- Interactive map of the Book Building area

General information
- Status: Completed
- Type: Mixed-use
- Location: Tirana, Albania, 28 Nëntori Street
- Coordinates: 41°19′39″N 19°49′13″E﻿ / ﻿41.32758°N 19.82023°E
- Completed: 2024

Height
- Roof: 77 m (253 ft)

Technical details
- Structural system: Concrete
- Floor count: 21
- Floor area: 24,000 m^{2} (258,000 sq ft)

Design and construction
- Architect: 51N4E
- Main contractor: Techno-Alb Sh.p.k

= The Book Building =

Highrise building in Tirana, Albania

The Book Building is a mixed-use highrise building located in Tirana, Albania. Designed by 51N4E and completed in 2024, the tower stands at 77 meters (253 ft) tall, being divided into 21 floors, and displays residential, commercial, and office spaces.

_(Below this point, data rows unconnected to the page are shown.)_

(** C7: malloc on an arena with given live blocks, for a size between 1 and
    2^62: either NULL with the memory unchanged, and then no free block is large
    enough and the system has no memory to map; or a 32-aligned block disjoint
    from the live ones, with the invariant of the arena (headers, both chains,
    order of the blocks) for the larger set, and every byte in use unchanged. *)
Theorem arena_malloc_correct K H m bs live n :
  kernel_ok K → arena_inv H m bs live → 0 < n ≤ 2 ^ 62 →
  ∃ p m', malloc_impl_orig K H n m = Ret p m' ∧
  (p = NULL ∧ m' = m ∧ k_mmap K m (chunk_size (block_size n)) = None ∧
     (∀ b, b ∈ bs → b_stat b = Free → b_size b < block_size n) ∨
   ∃ bs', arena_inv H m' bs' ((p, n) :: live) ∧ (32 | p) ∧ 0 < p ∧
     Forall (λ b, disjoint_ranges p n b.1 b.2) live ∧
     (∀ q l, arena_in_use H bs q (Z.of_nat (length l)) → bytes_at m q l →
        bytes_at m' q l ∧ arena_in_use H bs' q (Z.of_nat (length l)))).
Proof.
  intros HK (fs & Ha & Hset & Hl) Hn.
  destruct (run_malloc_orig K H HK m bs fs n Ha Hset Hn) as (p & m' & Hrun & Hres).
  exists p, m'. split; [done|]. destruct Hres as [Hnull|(bs' & fs' & Hp & Ha' & Hset' & Hl' & Hk & _)];
    [by left|right]. exists bs'.
  assert (arena_inv H m' bs' ((p, n) :: live)) as Hinv by (exists fs'; by rewrite Hl', Hl).
  split_and!; [done| |done| |].
  - destruct (live_block bs' p n) as (l1 & sz & l2 & ->); [rewrite Hl'; left|].
    destruct (arena_block H m' _ fs' (Blk (p - ARENA_HEADER) sz (Used n)) Ha') as [[] _].
    { apply elem_of_app. right. left. }
    apply (Z.divide_add_cancel_r _ (- ARENA_HEADER)); [by exists (-1)|].
    by replace (- ARENA_HEADER + p) with (p - ARENA_HEADER) by lia.
  - pose proof (@heap_inv_disjoint _ _ (arena_laws K H HK) m' bs' _ Hinv) as Hd. by inversion Hd.
  - intros q l Hu Hb. apply (arena_bytes H m m' bs' q l); [|done]. intros a Hm Hr.
    by apply Hk, Hu.
Qed.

The building will be part of the newly constructed complex of constructions circling the Skanderbeg Square alongside Tirana International Hotel, Intercontinental Hotel Tirana, Maritim Plaza Tirana, Eyes of Tirana and Skanderbeg Tower. The nickname of "Book Building" comes from its volumetry which displays vitrations similar to a thick book full of bookmarks.

The tower takes part of the so-called "turbo-capitalist" modernization program of Tirana's central ward.